▶ [What you are asked to do] Give back exactly the stretch of data below from the line holding "(** * The search" through the line holding "Python objects that", both ends included, and leave the remaining lines out.

· · · · · · ·

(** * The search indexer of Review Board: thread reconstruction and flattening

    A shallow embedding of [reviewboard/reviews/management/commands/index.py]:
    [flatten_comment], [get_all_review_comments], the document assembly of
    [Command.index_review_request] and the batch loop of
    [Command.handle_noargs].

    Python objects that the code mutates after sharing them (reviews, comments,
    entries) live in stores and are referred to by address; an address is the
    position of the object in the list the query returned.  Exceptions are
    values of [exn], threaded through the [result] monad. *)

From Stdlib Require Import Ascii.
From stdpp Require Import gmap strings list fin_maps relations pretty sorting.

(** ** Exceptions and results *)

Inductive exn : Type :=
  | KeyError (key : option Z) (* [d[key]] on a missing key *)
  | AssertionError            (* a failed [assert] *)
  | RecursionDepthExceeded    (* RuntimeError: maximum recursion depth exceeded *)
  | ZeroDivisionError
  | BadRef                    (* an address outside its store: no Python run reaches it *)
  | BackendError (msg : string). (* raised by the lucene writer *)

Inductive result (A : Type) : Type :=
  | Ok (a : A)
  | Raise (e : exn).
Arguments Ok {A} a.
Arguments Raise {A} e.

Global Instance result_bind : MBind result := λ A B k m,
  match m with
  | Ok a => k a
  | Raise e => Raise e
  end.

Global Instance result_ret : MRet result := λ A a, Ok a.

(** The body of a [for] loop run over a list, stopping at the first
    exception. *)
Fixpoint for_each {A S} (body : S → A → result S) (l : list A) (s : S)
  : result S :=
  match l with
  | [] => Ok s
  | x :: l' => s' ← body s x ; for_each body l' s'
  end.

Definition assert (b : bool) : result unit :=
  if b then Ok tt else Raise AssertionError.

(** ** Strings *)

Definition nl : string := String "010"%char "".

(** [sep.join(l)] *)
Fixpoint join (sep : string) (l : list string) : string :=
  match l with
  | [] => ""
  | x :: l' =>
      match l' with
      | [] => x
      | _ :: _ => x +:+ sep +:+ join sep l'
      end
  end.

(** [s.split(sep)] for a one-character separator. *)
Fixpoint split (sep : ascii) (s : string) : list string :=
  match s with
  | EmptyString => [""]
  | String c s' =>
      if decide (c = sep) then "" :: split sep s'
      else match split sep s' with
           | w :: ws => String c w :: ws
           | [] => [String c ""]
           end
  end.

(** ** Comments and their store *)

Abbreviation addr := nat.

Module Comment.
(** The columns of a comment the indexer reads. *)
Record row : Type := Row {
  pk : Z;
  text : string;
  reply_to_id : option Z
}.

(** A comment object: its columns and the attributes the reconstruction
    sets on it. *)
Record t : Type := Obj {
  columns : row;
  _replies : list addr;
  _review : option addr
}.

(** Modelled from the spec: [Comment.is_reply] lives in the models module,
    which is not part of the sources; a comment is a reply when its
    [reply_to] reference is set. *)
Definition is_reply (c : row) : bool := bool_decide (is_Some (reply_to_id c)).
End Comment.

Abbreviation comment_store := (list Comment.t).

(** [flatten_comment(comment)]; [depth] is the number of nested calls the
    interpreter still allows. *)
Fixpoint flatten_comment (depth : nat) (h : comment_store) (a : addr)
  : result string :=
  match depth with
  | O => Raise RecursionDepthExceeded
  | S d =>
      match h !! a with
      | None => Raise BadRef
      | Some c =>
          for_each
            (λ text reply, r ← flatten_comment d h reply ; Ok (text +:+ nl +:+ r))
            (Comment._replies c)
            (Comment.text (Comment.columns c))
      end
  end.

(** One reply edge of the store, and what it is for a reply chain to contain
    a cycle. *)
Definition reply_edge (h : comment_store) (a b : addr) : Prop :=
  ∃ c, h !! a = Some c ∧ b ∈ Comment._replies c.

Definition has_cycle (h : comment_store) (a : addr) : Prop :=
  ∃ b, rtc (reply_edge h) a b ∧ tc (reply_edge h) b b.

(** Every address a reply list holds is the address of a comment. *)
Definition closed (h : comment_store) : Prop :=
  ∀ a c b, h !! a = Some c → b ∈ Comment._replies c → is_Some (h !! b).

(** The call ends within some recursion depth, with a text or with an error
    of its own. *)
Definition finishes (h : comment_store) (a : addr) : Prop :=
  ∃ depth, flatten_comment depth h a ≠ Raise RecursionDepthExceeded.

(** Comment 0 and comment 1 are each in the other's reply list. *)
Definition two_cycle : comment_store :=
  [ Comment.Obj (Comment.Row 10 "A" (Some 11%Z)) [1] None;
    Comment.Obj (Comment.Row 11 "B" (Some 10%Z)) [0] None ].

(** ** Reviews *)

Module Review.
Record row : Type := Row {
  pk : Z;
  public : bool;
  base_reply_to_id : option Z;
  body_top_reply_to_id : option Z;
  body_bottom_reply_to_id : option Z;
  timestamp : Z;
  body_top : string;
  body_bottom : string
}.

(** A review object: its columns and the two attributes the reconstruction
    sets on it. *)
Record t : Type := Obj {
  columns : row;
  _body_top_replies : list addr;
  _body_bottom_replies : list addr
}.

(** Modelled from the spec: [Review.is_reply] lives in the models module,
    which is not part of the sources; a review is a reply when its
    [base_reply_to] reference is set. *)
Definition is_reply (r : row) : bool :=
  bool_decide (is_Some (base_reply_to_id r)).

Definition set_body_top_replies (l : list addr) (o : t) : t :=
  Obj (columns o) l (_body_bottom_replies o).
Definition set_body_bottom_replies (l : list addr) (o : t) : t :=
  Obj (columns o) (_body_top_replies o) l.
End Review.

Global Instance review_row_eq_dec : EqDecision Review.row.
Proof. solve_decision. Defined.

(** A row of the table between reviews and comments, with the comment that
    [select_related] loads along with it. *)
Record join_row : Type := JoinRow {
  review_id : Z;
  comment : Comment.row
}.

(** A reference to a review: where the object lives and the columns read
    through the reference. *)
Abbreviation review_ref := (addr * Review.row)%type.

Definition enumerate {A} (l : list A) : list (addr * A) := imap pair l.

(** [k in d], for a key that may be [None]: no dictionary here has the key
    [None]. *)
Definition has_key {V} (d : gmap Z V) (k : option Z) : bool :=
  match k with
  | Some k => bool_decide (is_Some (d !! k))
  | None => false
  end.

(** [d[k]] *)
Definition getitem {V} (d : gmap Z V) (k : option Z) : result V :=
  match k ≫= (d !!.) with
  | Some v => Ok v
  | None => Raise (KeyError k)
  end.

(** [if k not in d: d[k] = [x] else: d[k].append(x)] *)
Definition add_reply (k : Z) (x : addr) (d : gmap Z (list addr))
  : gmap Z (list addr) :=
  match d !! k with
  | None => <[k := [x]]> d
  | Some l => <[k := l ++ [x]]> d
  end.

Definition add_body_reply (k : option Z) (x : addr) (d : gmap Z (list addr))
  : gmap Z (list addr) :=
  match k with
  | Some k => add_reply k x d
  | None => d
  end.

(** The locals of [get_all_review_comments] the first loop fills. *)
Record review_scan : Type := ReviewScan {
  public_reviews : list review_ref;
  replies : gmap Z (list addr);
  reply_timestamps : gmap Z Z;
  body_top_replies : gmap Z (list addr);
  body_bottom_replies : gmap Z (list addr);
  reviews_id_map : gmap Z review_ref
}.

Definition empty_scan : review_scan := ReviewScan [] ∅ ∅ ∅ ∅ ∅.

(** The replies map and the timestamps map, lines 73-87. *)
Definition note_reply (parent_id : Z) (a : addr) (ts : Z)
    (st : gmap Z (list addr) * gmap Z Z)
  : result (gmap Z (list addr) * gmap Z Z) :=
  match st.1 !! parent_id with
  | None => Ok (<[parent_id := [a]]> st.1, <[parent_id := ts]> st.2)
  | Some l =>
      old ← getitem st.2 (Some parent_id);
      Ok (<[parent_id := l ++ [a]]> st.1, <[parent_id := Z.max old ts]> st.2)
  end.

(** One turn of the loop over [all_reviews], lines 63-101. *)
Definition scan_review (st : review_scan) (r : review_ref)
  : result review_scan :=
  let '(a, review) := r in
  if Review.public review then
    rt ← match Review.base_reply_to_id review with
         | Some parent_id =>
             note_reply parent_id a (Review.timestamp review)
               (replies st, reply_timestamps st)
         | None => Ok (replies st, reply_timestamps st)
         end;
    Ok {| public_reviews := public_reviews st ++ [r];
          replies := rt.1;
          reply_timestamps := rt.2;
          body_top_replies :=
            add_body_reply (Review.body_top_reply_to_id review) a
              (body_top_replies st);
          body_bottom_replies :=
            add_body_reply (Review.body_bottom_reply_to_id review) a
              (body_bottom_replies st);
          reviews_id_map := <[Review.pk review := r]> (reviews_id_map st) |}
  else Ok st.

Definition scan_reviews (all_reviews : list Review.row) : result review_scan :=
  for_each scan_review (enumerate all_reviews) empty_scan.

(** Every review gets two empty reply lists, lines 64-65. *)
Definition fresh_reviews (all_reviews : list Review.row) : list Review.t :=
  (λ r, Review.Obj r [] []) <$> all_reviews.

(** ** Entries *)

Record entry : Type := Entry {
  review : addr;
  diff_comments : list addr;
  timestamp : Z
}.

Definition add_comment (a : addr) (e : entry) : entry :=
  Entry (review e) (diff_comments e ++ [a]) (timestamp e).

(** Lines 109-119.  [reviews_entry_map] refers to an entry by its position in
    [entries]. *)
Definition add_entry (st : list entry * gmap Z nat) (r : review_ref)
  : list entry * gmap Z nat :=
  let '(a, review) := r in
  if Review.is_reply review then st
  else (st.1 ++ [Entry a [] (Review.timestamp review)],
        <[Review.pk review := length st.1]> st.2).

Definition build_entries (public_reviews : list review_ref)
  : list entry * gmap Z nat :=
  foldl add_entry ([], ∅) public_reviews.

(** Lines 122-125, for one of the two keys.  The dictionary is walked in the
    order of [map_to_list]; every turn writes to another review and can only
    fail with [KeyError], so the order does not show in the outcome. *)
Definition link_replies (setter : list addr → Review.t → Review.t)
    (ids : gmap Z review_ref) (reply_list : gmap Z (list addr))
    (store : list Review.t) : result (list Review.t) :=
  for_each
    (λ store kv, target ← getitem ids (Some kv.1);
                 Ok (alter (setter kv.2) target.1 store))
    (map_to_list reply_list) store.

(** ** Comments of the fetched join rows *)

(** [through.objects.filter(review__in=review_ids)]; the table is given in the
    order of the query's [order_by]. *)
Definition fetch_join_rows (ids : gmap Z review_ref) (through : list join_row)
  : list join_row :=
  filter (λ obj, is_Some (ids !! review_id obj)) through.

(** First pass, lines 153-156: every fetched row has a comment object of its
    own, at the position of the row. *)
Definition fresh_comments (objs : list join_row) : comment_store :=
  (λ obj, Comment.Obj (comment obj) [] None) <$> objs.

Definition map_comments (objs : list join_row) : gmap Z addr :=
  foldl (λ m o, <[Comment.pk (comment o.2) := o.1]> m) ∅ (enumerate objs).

· · · · · · ·

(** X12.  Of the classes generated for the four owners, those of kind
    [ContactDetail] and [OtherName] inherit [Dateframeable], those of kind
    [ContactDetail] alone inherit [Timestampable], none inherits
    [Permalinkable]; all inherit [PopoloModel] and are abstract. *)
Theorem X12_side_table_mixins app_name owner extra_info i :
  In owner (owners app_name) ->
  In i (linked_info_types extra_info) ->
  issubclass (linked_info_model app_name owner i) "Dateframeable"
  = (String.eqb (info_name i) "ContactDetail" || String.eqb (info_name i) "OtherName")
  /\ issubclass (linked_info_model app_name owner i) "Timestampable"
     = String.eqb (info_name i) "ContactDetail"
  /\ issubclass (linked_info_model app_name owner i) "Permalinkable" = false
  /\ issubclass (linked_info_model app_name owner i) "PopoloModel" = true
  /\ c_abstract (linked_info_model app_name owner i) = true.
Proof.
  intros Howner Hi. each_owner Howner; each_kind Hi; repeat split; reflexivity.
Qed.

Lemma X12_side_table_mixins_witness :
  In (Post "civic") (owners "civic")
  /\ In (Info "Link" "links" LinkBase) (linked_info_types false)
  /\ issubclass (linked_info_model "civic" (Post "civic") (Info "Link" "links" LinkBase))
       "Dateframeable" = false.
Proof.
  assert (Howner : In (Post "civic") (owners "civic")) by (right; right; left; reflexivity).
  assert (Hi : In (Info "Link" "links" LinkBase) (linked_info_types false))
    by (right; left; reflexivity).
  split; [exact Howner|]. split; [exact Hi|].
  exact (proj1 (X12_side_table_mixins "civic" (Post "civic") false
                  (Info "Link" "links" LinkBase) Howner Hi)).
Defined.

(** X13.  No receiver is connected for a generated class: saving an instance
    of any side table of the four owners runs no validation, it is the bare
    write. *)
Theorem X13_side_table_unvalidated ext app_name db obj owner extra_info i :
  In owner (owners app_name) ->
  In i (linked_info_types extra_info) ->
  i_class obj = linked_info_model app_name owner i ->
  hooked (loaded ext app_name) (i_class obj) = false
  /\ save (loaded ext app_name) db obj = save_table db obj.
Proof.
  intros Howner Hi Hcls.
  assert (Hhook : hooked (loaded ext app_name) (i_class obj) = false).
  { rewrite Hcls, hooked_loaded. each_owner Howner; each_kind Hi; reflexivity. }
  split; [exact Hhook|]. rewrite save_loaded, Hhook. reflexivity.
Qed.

· · · · · · ·

▶ [Task solution]
(** * The search indexer of Review Board: thread reconstruction and flattening

    A shallow embedding of [reviewboard/reviews/management/commands/index.py]:
    [flatten_comment], [get_all_review_comments], the document assembly of
    [Command.index_review_request] and the batch loop of
    [Command.handle_noargs].

    Python objects that the code mutates after sharing them (reviews, comments,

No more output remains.